There is something life giving about living the other side of denial.   Choosing life in today’s messy world is harder than Moses promised. Religious idolatry makes it even harder. Chapter 29-30 of Deuteronomy emphasizes in liturgical fashion the Covenant aspect of the Deuteronomic Law, delivered to the people of Israel, according to this tradition, by Moses himself.

After recounting what God has done for Israel in the Exodus, he led them up out of Egypt, delivered them from slavery, to the brink of the Promised Land. In the wilderness they were fed with Manna from Heaven, their sandals didn’t wear out, and they defeated all their enemies. The writer reminds the people this day they stand before God to enter into the covenant that He proposed.
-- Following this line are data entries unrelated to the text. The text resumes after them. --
(* ===== verification/RequestReplyPublisher.v ===== *)
(** The request-reply publisher: internal/impl/publisher/request_reply_message_publisher_impl.go.

    The code is that of the direct publisher (DirectPublisher) around a table of requests.  A
    request gets an entry with two channels: on [sentChan] it is told whether its message was
    sent, on [result] the thread of the C library hands it its reply.  The goroutine of the
    request waits on the two, answers the application and takes its entry out of the table.
    As in PersistentPublisher the state contains one of DirectPublisher, and what the two Go
    files have in common is the same program, run on that part.  Entries are pointers in Go:
    here they are positions in a list that only grows. *)

From Stdlib Require Import ZArith Lia.
From stdpp Require Import base list gmap relations strings.
From S2P Require Import Prelude GoStrconv GoEffects GoConc Errors Lifecycle Validation.
From S2P Require Import DirectPublisher CorePublisher.

(** * Errors *)

Definition cannot_receive_error : go_error :=
  NewError IllegalStateError "publisher has been terminated, no reply messages to receive" None.
Definition reply_timeout_error : go_error :=
  NewError TimeoutError "timed out waiting for reply message for request publish" None.
Definition missing_handler_error : go_error :=
  NewError IllegalArgumentError
    "got nil ReplyMessageHandler, ReplyMessageHandler is required for Publish" None.
(** The errors of [AwaitWritable]. *)
Definition can_send_interrupted : go_error := PlainError "wait for can send interrupted".
Definition wait_terminated : go_error := PlainError "received terminate signal, stopping wait".

Section request_reply.
(** Outbound messages with their destination, what the application attaches to a request, and
    replies of the C library. *)
Context {M U R : Type} `{!EqDecision M} `{!EqDecision U} `{!EqDecision R}.

(** * State *)

(** A buffered message with its correlation identifier. *)
Record request : Type := mkRequest { message : M; correlationID : string }.

#[export] Instance request_eq_dec : EqDecision request.
Proof using EqDecision0. solve_decision. Defined.

Abbreviation publisher := (@DirectPublisher.publisher request).

(** How far the goroutine of a request is: it waits, it has taken a reply off its channel, it has
    answered.  What became of a reply that left the channel: it was given to the application,
    disposed of, or dropped and never freed. *)
Inductive stage : Type := Waiting | Took (r : R) | Answered.
Inductive fate : Type := Given | Disposed | Leaked.

#[export] Instance stage_eq_dec : EqDecision stage.
Proof using EqDecision2. solve_decision. Defined.
#[export] Instance fate_eq_dec : EqDecision fate.
Proof. solve_decision. Defined.

(** The last three fields are read by no program: the key of the entry, where its goroutine
    is, and what became of its replies. *)
Record correlationEntryImpl : Type := mkEntry {
  userContext : U;
  handler : bool;
  timeout : Z;
  received : bool;
  result : chan R;
  sentChan : chan (option go_error);
  key : string;
  at_stage : stage;
  gone : list (R * fate);
}.
(** The endpoint provisioner keeps the same promises: a failed call leaves nothing behind, an
    outstanding one gets the result of its event, and the termination wakes every waiter with
    an unreachable-service error and removes its two handlers. *)
Theorem provisioner_results {ES H : Type} `{HandlerRegistry ES H} (handler : result_handler → H)
    n p op properties flag e info (es : ES) o es' :
  table_ok (S n) (Provisioner.provisions p) →
  op = Provisioner.Provision properties flag ∨ op = Provisioner.Deprovision properties flag →
  registry_ok 0 es → Provisioner.terminate_provisioner p es o es' →
  (∃ p', op (Some e) p = Done (Err e) p' ∧
     correlation (Provisioner.provisions p') = correlation (Provisioner.provisions p)) ∧
  (∃ id c p1, op None p = Done (Ok (id, c)) p1 ∧
     (correlationP info = id → ∃ p2,
        Provisioner.handleProvisionAndDeprovisionErr info p1 = Done tt p2 ∧
        sent (Provisioner.provisions p2) =
          sent (Provisioner.provisions p) ++ [(c, mkCorrEvent id (info_err info))] ∧
        correlation (Provisioner.provisions p2) = correlation (Provisioner.provisions p))) ∧
  (Provisioner.isRunning p = 1 →
     (∀ id ev h, registered es' id ev h ↔ registered es id ev h ∧
        id ≠ Provisioner.provisionOkEvent p ∧ id ≠ Provisioner.provisionErrorEvent p) ∧
     ∃ p3, o = Done tt p3 ∧ woken (Provisioner.provisions p) (Provisioner.provisions p3)
                              Provisioner.provision_termination_error).
Proof.
  intros Ht Hop Hes Hterm.
  destruct (newCorrelation_ok n _ Ht) as (t & Hnew & Ht' & Hc & Hnone & Hs).
  assert (∀ A (m : M table A) q a t', m (Provisioner.provisions q) = Done a t' →
    Provisioner.on_provisions m q = Done a (Provisioner.set_provisions t' q)) as Hon.
  { intros A m q a t' Hm. unfold Provisioner.on_provisions, zoom. by rewrite Hm. }
  split_and!.
  - destruct Hop as [->| ->]; eexists; (split;
      [unfold Provisioner.Provision, Provisioner.Deprovision, Provisioner.getNewProvisionCorrelation,
         bind at 1;
       rewrite (Hon _ _ _ _ _ Hnew); reflexivity|]);
      simpl; rewrite Hc; by apply delete_insert_id.
  - assert (∃ p1, op None p = Done (Ok (correlationID (Provisioner.provisions p) + 1,
      length (channels (Provisioner.provisions p)))) p1 ∧ Provisioner.provisions p1 = t)
      as (p1 & Hp1 & Hpt).
    { destruct Hop as [->| ->]; eexists; (split;
        [unfold Provisioner.Provision, Provisioner.Deprovision, Provisioner.getNewProvisionCorrelation,
         bind at 1;
         rewrite (Hon _ _ _ _ _ Hnew); reflexivity|]); done. }
    eexists _, _, p1. split; [exact Hp1|]. intros Hid.
    rewrite <-Hpt in Ht', Hc, Hs.
    destruct (handleEvent_ok n (correlationP info) (info_err info) _ Ht')
      as (t2 & Ht2 & _ & Hc2 & Hs2).
    eexists. split; [by apply Hon|]. simpl.
    rewrite Hc, Hid, lookup_insert_eq, Hs in Hs2. rewrite Hc, Hid in Hc2.
    rewrite delete_insert_id in Hc2 by done. done.
  - intros Hrun. destruct Hterm as [Hne|e1 e2 order _ H1 H2 Ho]; [done|].
    destruct (remove_handler_ok _ _ _ _ Hes H1) as (Hok1 & Hr1).
    destruct (remove_handler_ok _ _ _ _ Hok1 H2) as (Hok2 & Hr2).
    split; [intros id ev h; rewrite Hr2, Hr1; naive_solver|].
    destruct (drain_wakes (S n) Provisioner.provision_termination_error order _ Ht Ho)
      as (t' & Hd & Hw).
    eexists. split; [by apply Hon|done].
Qed.
Definition connect_prefix : string := "an error occurred while connecting: ".
Definition disconnect_prefix : string := "an error occurred while disconnecting: ".
Definition modify_prefix : string := "an error occurred while modifying session properties.".
Definition TerminatedOnMessagingServiceShutdown : string :=
  "terminated due to MessagingService disconnect".
Definition shutdown_error : go_error :=
  NewError ServiceUnreachableError TerminatedOnMessagingServiceShutdown None.

Section transport.
(** The handlers of acknowledgements and of replies, and the receive callbacks. *)
Context {A R C : Type}.

Abbreviation service_events := (@ccsmpBackedEvents service_handler).
Abbreviation service_publisher := (@ccsmpBackedPublisher A R).

Record ccsmpTransport : Type := mkTransport {
  events : service_events;
  publisher : service_publisher;
  receiver : ccsmpBackedReceiver C;
  metrics : Metrics.ccsmpBackedMetrics;
  endpointProvisioner : Provisioner.ccsmpBackedEndpointProvisioner;
  host : string;
  id : string;
  (* the finalizers that destroy a session that was never connected *)
  finalizers : bool;
  (* the session and its context have been destroyed *)
  destroyed : bool;
}.

(** [newCcsmpTransport]: the errors of creating the context and the session, and the client name. *)
Definition newCcsmpTransport (host : string) (contextErr sessionErr : option ErrorInfo)
    (clientName : res ErrorInfo string) : res go_error ccsmpTransport :=
  match contextErr, sessionErr, clientName with
  | Some err, _, _ => Err (ToNativeError err "")
  | None, Some err, _ => Err (ToNativeError err "")
  | None, None, Err err => Err (ToNativeError err "")
  | None, None, Ok id =>
      Ok (mkTransport newCcsmpEvents newCcsmpPublisher newCcsmpReceiver Metrics.newCcsmpMetrics
            Provisioner.newCcsmpEndpointProvisioner host id true false)
  end.
Definition NewTransport := newCcsmpTransport.
Lemma keys_set k key t m : k ∈ (set_entry key t m).*1 ↔ k = key ∨ k ∈ m.*1.
Proof.
  induction m as [|[k' t'] m IH]; simpl; [set_solver|]. case_decide; simpl; set_solver.
Qed.

Lemma wf_set key t m : dotless key → wf t → wf_entries m → wf_entries (set_entry key t m).
Proof.
  intros Hd Ht. induction m as [|[k t'] m IH]; intros Hm; simpl.
  - apply wf_cons. split_and!; [done|set_solver|done|apply wf_nil].
  - apply wf_cons in Hm as (? & ? & ? & Hm). case_decide as Hk; apply wf_cons; [done|].
    split_and!; [done| |done|by apply IH]. rewrite keys_set. naive_solver.
Qed.

Lemma set_nonempty key t m : set_entry key t m ≠ [].
Proof. destruct m as [|[k t'] m]; simpl; [done|]. by case_decide. Qed.

(** Every inner map has a value. *)
Lemma node_has_value m : wf (Node m) → ∃ q a, q ≠ [] ∧ lookup_path q m = Some a.
Proof.
  remember (Node m) as t eqn:Ht. revert m Ht. induction t as [a|m' IH] using tree_entries_ind; [done|].
  intros m [= ->] [Hne Hm]%wf_node. destruct m as [|[k t] m]; [done|].
  apply Forall_cons in IH as [IH _]. apply wf_cons in Hm as (_ & _ & Ht & _).
  destruct t as [a|sub]; [exists [k], a; simpl; by rewrite decide_True|].
  destruct (IH sub eq_refl Ht) as (q & a & Hq & Hl). exists (k :: q), a. simpl. by rewrite decide_True.
Qed.

(** Two paths of which neither leads through the other. *)
Definition apart (p q : list string) : Prop := ¬ p `prefix_of` q ∧ ¬ q `prefix_of` p.

Lemma apart_cons k p q : apart (k :: p) (k :: q) ↔ apart p q.
Proof.
  unfold apart. split; intros [H1 H2]; split; intros H.
  - by apply H1, prefix_cons.
  - by apply H2, prefix_cons.
  - by apply H1, (prefix_cons_inv_2 k k).
  - by apply H2, (prefix_cons_inv_2 k k).
Qed.

Lemma apart_heads k k' p q : k ≠ k' → apart (k :: p) (k' :: q).
Proof. intros Hk. split; intros H%prefix_cons_inv_1; congruence. Qed.

Lemma lookup_path_nil m : lookup_path [] m = None.
Proof. by destruct m. Qed.

Lemma nest_at_cons key p v m : p ≠ [] →
  nest_at (key :: p) v m =
  match default (Node []) (entry key m) with
  | Leaf _ => Err errIllegalKey
  | Node sub => let? sub := nest_at p v sub in Ok (set_entry key (Node sub) m)
  end.
Proof. by destruct p. Qed.

(** One insertion. *)
Lemma nest_at_spec p v m : p ≠ [] → Forall dotless p → wf_entries m →
  match nest_at p v m with
  | Ok m' => wf_entries m' ∧ m' ≠ [] ∧
      (∀ q, is_Some (lookup_path q m) → apart p q) ∧
      ∀ q, lookup_path q m' = if decide (q = p) then Some v else lookup_path q m
  | Err _ => ∃ q, is_Some (lookup_path q m) ∧ ¬ apart p q
  end.
Proof.
  revert m. induction p as [|key p IH]; intros m; [done|]. intros _ [Hk Hp]%Forall_cons Hm.
  destruct (decide (p = [])) as [->|Hne0].
  - simpl. destruct (entry key m) as [t|] eqn:He.
    + destruct t as [a|sub].
      * exists [key]. simpl. rewrite He. split; [done|]. intros [H _]. by apply H.
      * destruct (entry_wf _ _ _ Hm He) as [_ Ht]. destruct (node_has_value _ Ht) as (q & a & Hq & Hl).
        exists (key :: q). simpl. rewrite He, Hl. split; [done|]. intros [H _]. apply H. by exists q.
    + split_and!; [by apply wf_set|apply set_nonempty| |].
      * intros [|k q]; [by rewrite lookup_path_nil; intros []|]. simpl.
        destruct (decide (k = key)) as [->|Hne]; [rewrite He; by intros []|].
        intros _. by apply apart_heads.
      * intros [|k q]; [by rewrite !lookup_path_nil|]. simpl. rewrite entry_set.
        destruct (decide (k = key)) as [->|Hne].
        -- rewrite He. destruct q; simpl; [by rewrite decide_True|by rewrite decide_False].
        -- by rewrite decide_False by congruence.
  - rewrite nest_at_cons by done.
    destruct (default (Node []) (entry key m)) as [a|sub] eqn:He; [|].
    + destruct (entry key m) as [t|] eqn:Hk'; simpl in He; [subst|done].
      exists [key]. simpl. rewrite Hk'. split; [done|]. intros [_ H]. apply H. by exists p.
    + assert (wf_entries sub ∧ ∀ q, lookup_path (key :: q) m = lookup_path q sub) as [Hsub Hlook].
      { destruct (entry key m) as [t|] eqn:Hk'; simpl in He; subst.
        - destruct (entry_wf _ _ _ Hm Hk') as [_ [_ Ht]%wf_node]. split; [done|]. intros q. simpl. by rewrite Hk'.
        - injection He as <-. split; [apply wf_nil|]. intros q. simpl. rewrite Hk'. by destruct q. }
      specialize (IH sub ltac:(done) Hp Hsub). destruct (nest_at p v sub) as [sub'|e]; simpl.
      * destruct IH as (Hw & Hne & Hap & Hl). split_and!.
        -- apply wf_set; [done|by apply wf_node|done].
        -- apply set_nonempty.
        -- intros [|k q]; [by rewrite lookup_path_nil; intros []|].
           destruct (decide (k = key)) as [->|Hkk]; [|intros _; by apply apart_heads].
           rewrite Hlook. intros Hq. apply apart_cons. by apply Hap.
        -- intros [|k q]; [by rewrite !lookup_path_nil|].
           destruct (decide (k = key)) as [->|Hkk].
           ++ rewrite Hlook. simpl. rewrite entry_set, decide_True by done. rewrite Hl.
              repeat case_decide; congruence.
           ++ simpl. rewrite entry_set, !decide_False by congruence. done.
      * destruct IH as (q & Hq & Hap). exists (key :: q). by rewrite Hlook, apart_cons.
Qed.

(** No path of the list leads through another one. *)
Definition prefix_free (l : list string) : Prop := ∀ k k', k ∈ l → k' ∈ l → k ≠ k' →
  apart (path_of k) (path_of k').
Definition example_configuration : ServicePropertyMap :=
  {[ TransportLayerPropertyHost := VString "tcp://localhost:55555";
     ServicePropertyVPNName := VString "default";
     AuthenticationPropertySchemeBasicUserName := VString "user";
     AuthenticationPropertySchemeBasicPassword := VString "secret";
     TransportLayerPropertyReconnectionAttempts := VInt 7;
     TransportLayerPropertyKeepAliveInterval := VDuration 3000000000;
     TransportLayerPropertySocketOutputBufferSize := VInt 2048 ]}.
Definition in_order {V} (m : gmap string V) : list (string * V) := map_to_list m.
Definition example_properties : list string :=
  toPropertyList (in_order DefaultCcsmpProperties) in_order example_configuration.

(** The size of the output buffer goes to the receive buffer of the session. *)
Lemma session_properties_witness :
  effective example_properties SolClientSessionPropUsername = Some "user" ∧
  effective example_properties SolClientSessionPropReconnectRetries = Some "7" ∧
  effective example_properties SolClientSessionPropKeepAliveIntMs = Some "3000" ∧
  effective example_properties SolClientSessionPropSocketRcvBufSize = Some "2048" ∧
  effective example_properties SolClientSessionPropSocketSendBufSize = None.
Proof.
  destruct (session_properties in_order (in_order DefaultCcsmpProperties) example_configuration
    "tcp://localhost:55555" example_properties ltac:(reflexivity) ltac:(reflexivity) ltac:(vm_compute; reflexivity))
    as (Hin & Hu & _ & _).
  split_and!.
  - rewrite Hu. vm_compute. reflexivity.
  - rewrite (Hin TransportLayerPropertyReconnectionAttempts _ defaultConverter)
      by (apply (list_elem_of_lookup_2 _ 22); reflexivity).
    vm_compute. reflexivity.
  - rewrite (Hin TransportLayerPropertyKeepAliveInterval _ durationConverter)
      by (apply (list_elem_of_lookup_2 _ 24); reflexivity).
    vm_compute. reflexivity.
  - rewrite (Hin TransportLayerPropertySocketOutputBufferSize _ defaultConverter)
      by (apply (list_elem_of_lookup_2 _ 26); reflexivity).
    vm_compute. reflexivity.
  - rewrite (Hin TransportLayerPropertySocketInputBufferSize _ defaultConverter)
      by (apply (list_elem_of_lookup_2 _ 27); reflexivity).
    vm_compute. reflexivity.
Defined.

Fixpoint call_listeners (hs : list (Z * L)) (event : E) : sp unit :=
  match hs with
  | [] => PRet tt
  | (_, h) :: hs =>
      update (λ s, set_interrupted (interrupted s ++ [(h, event)]) s) ;;;; call_listeners hs event
  end.
Definition notifyInterruptionListeners (event : E) : sp unit :=
  mutex_Lock Down ;;;;
  let! hs := load (λ s, order (handlers (registry_of Down s))) in
  call_listeners hs event ;;;;
  mutex_Unlock Down ;;;;
  cleanupListeners.

Fixpoint submit_listeners (hs : list (Z * L)) (event : E) : sp unit :=
  match hs with
  | [] => PRet tt
  | (_, h) :: hs => executor_Submit (h, event) ;;;; submit_listeners hs event
  end.
(** [reconnectEventHandler] and [reconnectAttempEventHandler]. *)
Definition reconnection_handler (k : event_kind) (event : E) : sp unit :=
  mutex_Lock k ;;;;
  let! hs := load (λ s, order (handlers (registry_of k s))) in
  submit_listeners hs event ;;;;
  mutex_Unlock k.
Definition reconnectEventHandler : E → sp unit := reconnection_handler Reconnect.
Definition reconnectAttempEventHandler : E → sp unit := reconnection_handler ReconnectAttempt.

(** ** Connecting and disconnecting *)

Definition complete_connect (err : option go_error) : sp unit :=
  update (λ s, act_once CompleteConnect (set_connectFuture (mkFuture true err) s)).
Definition complete_disconnect (err : option go_error) : sp unit :=
  update (λ s, act_once CompleteDisconnect (set_disconnectFuture (mkFuture true err) s)).
Definition store_connected : sp unit := update (λ s, act_once StoreConnected (set_state Connected s)).
Definition store_disconnected : sp unit := update (λ s, act_once StoreDisconnected (set_state Disconnected s)).

Definition Connect : sp (option go_error) :=
  let! proceed := compare_and_swap state set_state NotConnected Connecting in
  if negb proceed then
    let! currentState := getState in
    if decide (currentState ≠ Disconnecting ∧ currentState ≠ Disconnected)
    then Get connectFuture
    else let! st := load state in PRet (Some (UnableToConnectAlreadyDisconnectedService st))
  else
    let! err := transport_Connect in
    match err with
    | Some _ =>
        store set_activeSubState SubStateDown ;;;;
        store_connected ;;;;
        complete_connect err ;;;;
        PRet err
    | None =>
        executor_Run ;;;;
        AddEventHandler Down ;;;; AddEventHandler Reconnect ;;;; AddEventHandler ReconnectAttempt ;;;;
        store_connected ;;;;
        complete_connect None ;;;;
        PRet None
    end.

Definition Disconnect : sp (option go_error) :=
  let! proceed := action (λ s,
    if decide (state s = Connected) then AOk true (act_once BeginDisconnect (set_state Disconnecting s))
    else AOk false s) in
  if negb proceed then
    let! currentState := getState in
    if decide (currentState ≠ NotConnected ∧ currentState ≠ Connecting)
    then Get disconnectFuture
    else let! st := load state in PRet (Some (UnableToDisconnectUnstartedService st))
  else
    unregisterEventHandlers ;;;;
    cleanupListeners ;;;;
    let! err := transport_Disconnect in
    transport_Close ;;;;
    executor_Terminate ;;;;
    store_disconnected ;;;;
    complete_disconnect err ;;;;
    PRet err.

Definition downEventHandler (event : E) : sp unit :=
  let! proceed := action (λ s,
    if decide (state s = Connected)
    then AOk true (act_once BeginDown (act_once StoreDisconnected (set_state Disconnected s)))
    else AOk false s) in
  if negb proceed then PRet tt
  else
    store set_activeSubState SubStateDown ;;;;
    executor_Terminate ;;;;
    go GoClose ;;;;
    go (GoNotify event).

(** The goroutine that closes the transport after the session went down. *)
Definition close_down : sp unit :=
  unregisterEventHandlers ;;;;
  transport_Close ;;;;
  complete_disconnect None.

(** [None]: the result is for nobody. *)
Definition goroutine_prog (g : goroutine) : sp (option go_error) :=
  match g with
  | GoConnect => Connect
  | GoDisconnect => Disconnect
  | GoClose => close_down ;;;; PRet None
  | GoNotify event => update (act_once NotifyInterruption) ;;;; notifyInterruptionListeners event ;;;; PRet None
  end.
Definition worker (i : nat) : sp (option go_error) :=
  let! g := action (λ s, match goroutines s !! i with
                         | Some g => AOk g (set_goroutines (delete i (goroutines s)) s)
                         | None => ABlock
                         end) in
  goroutine_prog g.

Definition ConnectAsync : sp unit := go GoConnect.
Definition ConnectAsyncWithCallback : sp unit := go GoConnect.
Definition DisconnectAsync : sp unit := go GoDisconnect.
Definition DisconnectAsyncWithCallback : sp unit := go GoDisconnect.

Definition IsConnected : sp bool :=
  let! st := getState in
  if decide (st = Connected) then let! sub := getSubState in PRet (bool_decide (sub = SubStateUp))
  else PRet false.

Definition UpdateProperty (property : string) (v : value) : sp (option go_error) :=
  let! st := getState in
  if decide (¬ (st = Connected ∨ st = NotConnected ∨ st = Connecting))
  then PRet (Some UnableToModifyPropertyOfDisconnectedService)
  else if negb (bool_decide (property ∈ modifiableProperties))
  then PRet (Some (UnableToModifyNonModifiableGivenServiceProperty property))
  else
    let ccsmpProperty := default (mkProperty "" defaultConverter) (servicePropertyToCCSMPMap !! property) in
    ModifySessionProperties [solClientPropertyName ccsmpProperty; converter ccsmpProperty v].

(** An event of the session reaches the service while its handler is registered. *)
Definition session_event (k : event_kind) (event : E) : sp unit :=
  let! registered := load (λ s, of_kind k (registered s)) in
  if negb registered then PRet tt
  else match k with
       | Down => downEventHandler event
       | Reconnect => reconnectEventHandler event
       | ReconnectAttempt => reconnectAttempEventHandler event
       end.

(** * Any number of goroutines *)

Inductive call : Type :=
| CallConnect | CallConnectAsync | CallDisconnect | CallDisconnectAsync
| CallIsConnected
| CallAddListener (k : event_kind) (listener : L)
| CallRemoveListener (k : event_kind) (listener : Z)
| CallUpdateProperty (property : string) (v : value)
| SessionEvent (k : event_kind) (event : E)
| Worker (i : nat).

Inductive answer : Type := Finished | Returned (err : option go_error) | Answered (b : bool) | Registered (id : Z).

Definition call_prog (c : call) : sp answer :=
  match c with
  | CallConnect => let! err := Connect in PRet (Returned err)
  | CallConnectAsync => ConnectAsync ;;;; PRet Finished
  | CallDisconnect => let! err := Disconnect in PRet (Returned err)
  | CallDisconnectAsync => DisconnectAsync ;;;; PRet Finished
  | CallIsConnected => let! b := IsConnected in PRet (Answered b)
  | CallAddListener k listener => let! id := AddListener k listener in PRet (Registered id)
  | CallRemoveListener k listener => RemoveListener k listener ;;;; PRet Finished
  | CallUpdateProperty property v => let! err := UpdateProperty property v in PRet (Returned err)
  | SessionEvent k event => session_event k event ;;;; PRet Finished
  | Worker i => let! err := worker i in PRet (Returned err)
  end.
Definition scene (answers : list (option go_error)) (calls : list call) : service * list (sp answer) :=
  (newMessagingServiceImpl answers, call_prog <$> calls).

(** * The protocol *)

Definition service_move (a b : messagingServiceState) : Prop :=
  a = b ∨ (a = NotConnected ∧ b = Connecting) ∨ (a = Connecting ∧ b = Connected) ∨
  (a = Connected ∧ b = Disconnecting) ∨ (a = Connected ∧ b = Disconnected) ∨
  (a = Disconnecting ∧ b = Disconnected).

(** Whether the state is past the entry of the section that an action belongs to. *)
Definition opened (st : messagingServiceState) (x : once) : bool :=
  match x with
  | TransportConnect | StoreConnected | CompleteConnect =>
      match st with NotConnected => false | _ => true end
  | _ => match st with Disconnecting | Disconnected => true | _ => false end
  end.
The writer-liturgist reminds the people that God will keep his end of the covenant if you people keep your end. He goes on to cite the curses of the Covenant which follow on the breaking of the Covenant, which are written in the Book of the Law.

Disobedience, breaking of the Covenant by the people means that they will be rooted out of their land of milk and honey which was the promise God made to the people if they keep His Commandments, and hold up their end of the Covenant.

This is a reminder of a very present command; it is here and now; it offers them the choice between death and life. The moment of decision is at hand - now- this moment.

Therefore says the liturgist, “Choose Life”.

The scene described in this part of Deuteronomy gives every evidence of being a liturgical recitation of the history and the destiny of the children of Israel. Chapter 30 is a liturgical re-enactment of the action of God establishing a Covenant with the people of Israel wherein each partner in the Covenant has his/her clear responsibilities: God raised the people out of slavery with a mighty hand; the people must keep their end of the bargain. The theology of the Covenant requires the people to keep the Laws of God laid down in the Deuteronomic Code.

The perils of idolatry, breaking the Codes, means the disruption and displacement that follow disobedience.

After repentance and exile in Egypt, God will restore them again to their land providing they keep their end of the bargain.

God’s will in the Law is present here and now. Even as it was when God delivered it to Moses. God’s will is in the peoples’ mouths and hearts, so there is no pretending it is not at hand. Therefore, now is the time of decision. Choose now between life and death, everyday. And the liturgist admonishes the people to choose life, that they may dwell in the peaceable kingdom which God has promised.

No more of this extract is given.